Captain in the American Revolutionary War

Samuel Sprague (December 27, 1753 – June 20, 1844) was a participant in the Boston Tea Party, a captain in the American Revolutionary War, and the father of the poet Charles Sprague.

== Ancestry ==
Samuel Sprague's Paternal ancestry traces its roots to England and Samuel's first ancestor in America was William Sprague (1609–1675), who immigrated in mid-July 1629. His maternal ancestry traced its roots to James Whiton of Hook Norton (1624–1710), who immigrated to America so time prior to 1647. Notably on April 19, 1676, a band of Native Americans burned Whiton's home down in Hingham.

== Early life ==
Samuel Sprague was born in Hingham, Massachusetts to Jeremiah Sprauge Jr. (1714–1777) and Elizabeth Whiton (1719–1800). Jeremiah was a weaver and constable and Elizabeth was a stay-at-home mother. Samuel moved to Boston and worked as a mason's apprentice for a mason named Etheredge.

=== Boston Tea Party ===
On December 16, 1773, when Samuel was 19-years-old, he took part in the Boston Tea Party and told the following story: "That evening, while on my way to visit the young woman I afterwards married, I met some lads hurrying along towards Griffin's wharf, who told me there was something going on there. I joined them, and on reaching the wharf found the Indians busy with the tea chests. Wishing to have my share in the fun, I looked about for the means of disguising myself. Spying a low building, with a stove-pipe by way of chimney, I climbed the roof and obtained a quantity of soot, with which I blackened my face. Joining the party, I recognized among them Mr. Etheredge, my master. We worked together, but neither of us ever afterwards alluded to each other's share in the proceedings."

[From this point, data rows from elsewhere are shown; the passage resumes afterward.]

Definition close_socket : Handler unit :=
  path_generation ← self m_path_request_generation;
  socket ← call (fun s => let '(socket, b) := ReleaseSocket (m_binding (hn_self s)) in
                          (socket, s <| hn_self ::= fun r => r <| m_binding := b |> |>));
  Add (Effect_CloseUdpSocket path_generation socket).

Definition cancel_timer (identity : PeerIdentity) (hook : TimerHook) : Handler unit :=
  Add (Effect_CancelProtocolTimer (mk_cancel_timer identity hook token_init)).
Definition arm_timer (identity : PeerIdentity) (hook : TimerHook) (deadline : Z) : Handler unit :=
  Add (Effect_ArmProtocolTimer (mk_arm_timer identity hook token_init deadline)).

Definition all_hooks : list TimerHook :=
  [TimerHook_RetransmitHandshake; TimerHook_SendKeepalive; TimerHook_NewHandshake;
   TimerHook_ZeroKeyMaterial; TimerHook_PersistentKeepalive].

Definition ClearStagedInnerPackets : Handler unit :=
  present ← self has_protocol_peer;
  when present (on_the_peer (fun p => snd (wg_peer_clear_staged_outbound_packets QueueDisposition_Cleared p))).

(** Every caller passes a batch. *)
Definition EnterActivationError (stage : PeerErrorStage) (code : PeerErrorCode) (now : Z) : Handler unit :=
  _ ← on_self drop_transport_work;
  _ ← ClearStagedInnerPackets;
  present ← self has_protocol_peer;
  _ ← when present (
        _ ← on_the_peer wg_peer_scrub_transient_state;
        on_self (fun r => r <| m_protocol ::= fun p => p <| po_device ::= wg_device_clear_index_registry |> |>));
  _ ← on_self (EnterError stage code now);
  r ← self id;
  let identity := mk_peer_identity (m_peer_index r) (lc_activation_generation (m_lifecycle r)) in
  _ ← when (Binding_IsOpen (m_binding r)) close_socket;
  if pi_activation_generation identity =? 0 then mret tt
  else each (cancel_timer identity) all_hooks.

Section PeerRuntime.
Context {P : Primitives}.

Definition InstantiateProtocol : Handler bool :=
  _ ← on_self ResetProtocol;
  r ← self id;
  if negb (de_secrets_valid (m_derived r)) then mret false
  else
    ok ← on_env (wg_device_init_from_parsed_config (m_config r) (de_local_private_key (m_derived r))
                   (if de_has_preshared_key (m_derived r) then Some (de_preshared_key (m_derived r)) else None));
    if negb (ok : bool) then mret false
    else
      _ ← on_self (fun r => r <| m_protocol ::= fun p => p <| po_instantiated := true |> |>);
      mret true.

(** ** Timers ([peer_timers.cpp]) *)

Definition HandshakeRetryDeadline (facts : TimerFacts) : Z :=
  tf_now facts + GetHandshakeRetryDelay (tf_random_u32 facts).
Definition KeepaliveDeadline (facts : TimerFacts) : Z := tf_now facts + KeepaliveTimeout / 1000000.
Definition NewHandshakeDeadline (facts : TimerFacts) : Z :=
  tf_now facts + KeepaliveTimeout / 1000000 + GetHandshakeRetryDelay (tf_random_u32 facts).
Definition PersistentKeepaliveDeadline (facts : TimerFacts) (r : PeerRuntime) : Z :=
  tf_now facts + cf_persistent_keepalive (m_config r) * 1000.
Definition ZeroKeyMaterialDeadline (facts : TimerFacts) : Z :=
  tf_now facts + ZeroKeyMaterialAfterTime / 1000000.

Definition OnAuthenticatedPacketTraversal (identity : PeerIdentity) (facts : TimerFacts) : Handler unit :=
  r ← self id;
  when (match ProtocolPeer r with
        | Some peer => 0 <? pr_persistent_keepalive_interval peer
        | None => false
        end)
    (arm_timer identity TimerHook_PersistentKeepalive (PersistentKeepaliveDeadline facts r)).

Definition OnAuthenticatedPacketSent (identity : PeerIdentity) : Handler unit :=
  cancel_timer identity TimerHook_SendKeepalive.
Definition OnAuthenticatedPacketReceived (identity : PeerIdentity) : Handler unit :=
  cancel_timer identity TimerHook_NewHandshake.

Definition OnDataPacketSent (identity : PeerIdentity) (facts : TimerFacts) : Handler unit :=
  r ← self id;
  when (match ProtocolPeer r with
        | Some peer => negb (th_pending (new_handshake (pr_timers peer)))
        | None => false
        end)
    (arm_timer identity TimerHook_NewHandshake (NewHandshakeDeadline facts)).

Definition OnDataPacketReceived (identity : PeerIdentity) (facts : TimerFacts) : Handler unit :=
  r ← self id;
  match ProtocolPeer r with
  | None => mret tt
  | Some peer =>
      if th_pending (send_keepalive (pr_timers peer)) then
        on_the_peer (fun p => p <| pr_timers ::= fun t => t <| need_another_keepalive := true |> |>)
      else arm_timer identity TimerHook_SendKeepalive (KeepaliveDeadline facts)
  end.

Definition OnSessionDerived (identity : PeerIdentity) (facts : TimerFacts) : Handler unit :=
  arm_timer identity TimerHook_ZeroKeyMaterial (ZeroKeyMaterialDeadline facts).
Definition OnHandshakeComplete (identity : PeerIdentity) : Handler unit :=
  cancel_timer identity TimerHook_RetransmitHandshake.

(** One effect of [FinalizeTimerEffects]. *)
Definition FinalizeTimerEffect (effect : RuntimeEffect) (r : PeerRuntime) : RuntimeEffect * PeerRuntime :=
  let current identity := IsCurrentActivation (pi_activation_generation identity) r
                          && (pi_peer_index identity =? m_peer_index r) in
  let on_timers f r := r <| m_protocol ::= fun p => p <| po_device ::= fun d => d <| dv_peer ::= fun q =>
                             q <| pr_timers ::= f |> |> |> |> in
  match effect with
  | Effect_ArmProtocolTimer v =>
      if negb (current (at_peer v)) then (effect, r)
      else
        match ProtocolPeer r with
        | None => (effect, r)
        | Some peer =>
            let r := on_timers (wg_timers_cancel (at_hook v)) r in
            let r := on_timers (wg_timers_schedule (at_hook v) (at_deadline v)) r in
            let '(token, c) := Coordinator_Arm (at_hook v) (TimerOwnerOf (at_peer v) (at_hook v) peer)
                                 (m_controller r) in
            (Effect_ArmProtocolTimer (v <| at_token := token |>), r <| m_controller := c |>)
        end
  | Effect_CancelProtocolTimer v =>
      if negb (current (ct_peer v)) then (effect, r)
      else
        let r := if has_protocol_peer r then on_timers (wg_timers_cancel (ct_hook v)) r else r in
        let '(token, c) := Coordinator_Cancel (ct_hook v) (m_controller r) in
        (Effect_CancelProtocolTimer (v <| ct_token := token |>), r <| m_controller := c |>)
  | _ => (effect, r)
  end.
Fixpoint FinalizeTimerEffects (effects : EffectBatch) (r : PeerRuntime) : EffectBatch * PeerRuntime :=
  match effects with
  | [] => ([], r)
  | effect :: rest =>
      let '(effect, r) := FinalizeTimerEffect effect r in
      let '(rest, r) := FinalizeTimerEffects rest r in
      (effect :: rest, r)
  end.

(** ** Building datagrams ([outbound.cpp]) *)

(** A new datagram under construction replaces the empty one. *)
Definition submit_datagram (d : PendingDatagram) : Handler unit :=
  generation ← AllocateDatagramGeneration;
  on_self (fun r => r <| m_pending_datagram := d <| pd_generation := generation |> |>).

Definition PrepareHandshakeInitiation (kind : PendingDatagramKind) : Handler bool :=
  r ← self id;
  match ProtocolPeer r with
  | None => mret false
  | Some peer =>
      if negb (pr_has_last_initiation peer) || IsPending (m_pending_datagram r) then mret false
      else
        let buffer := pd_bytes pending_init in
        let '(error, head) := SerializeHandshakeInitiation (take HandshakeInitiationSize buffer)
                                (pr_last_initiation peer) in
        if negb (bool_decide (error = ParseError_None)) then mret false
        else
          _ ← submit_datagram (pending_init <| pd_bytes := write_at buffer 0 head |>
                 <| pd_size := Z.of_nat HandshakeInitiationSize |> <| pd_kind := kind |>);
          mret true
  end.

Definition PrepareHandshakeResponse : Handler bool :=
  r ← self id;
  if negb (has_protocol_peer r) || IsPending (m_pending_datagram r) then mret false
  else
    '(created, response) ← on_env (fun e =>
       let '(ok, s) := run_bool noise_handshake_create_response (mk_writing e response_init) in
       ((ok, wd_dst s), wd_env s));
    let buffer := pd_bytes pending_init in
    if negb (created : bool) then mret false
    else
      let '(error, head) := SerializeHandshakeResponse (take HandshakeResponseSize buffer) response in
      if negb (bool_decide (error = ParseError_None)) then mret false
      else
        derived ← on_env DeriveResponderSession;
        if negb (derived : bool) then mret false
        else
          _ ← submit_datagram (pending_init <| pd_bytes := write_at buffer 0 head |>
                 <| pd_size := Z.of_nat HandshakeResponseSize |>
                 <| pd_kind := PendingDatagramKind_HandshakeResponse |>);
          mret true.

== American Revolutionary War ==
Samuel was mustered on August 1, 1775, and participated at the Siege of Boston, fought under General George Washington at Trenton and Princeton. During the Revolution, he met Joanna Thayer whom he married on July 9, 1778.

== Post-War ==
Following his service, Samuel received a pension of $15.00 on March 4, 1831. Before his death, he was photographed in 1842 by an unknown photographer. On June 20, 1844, Samuel died aged 90.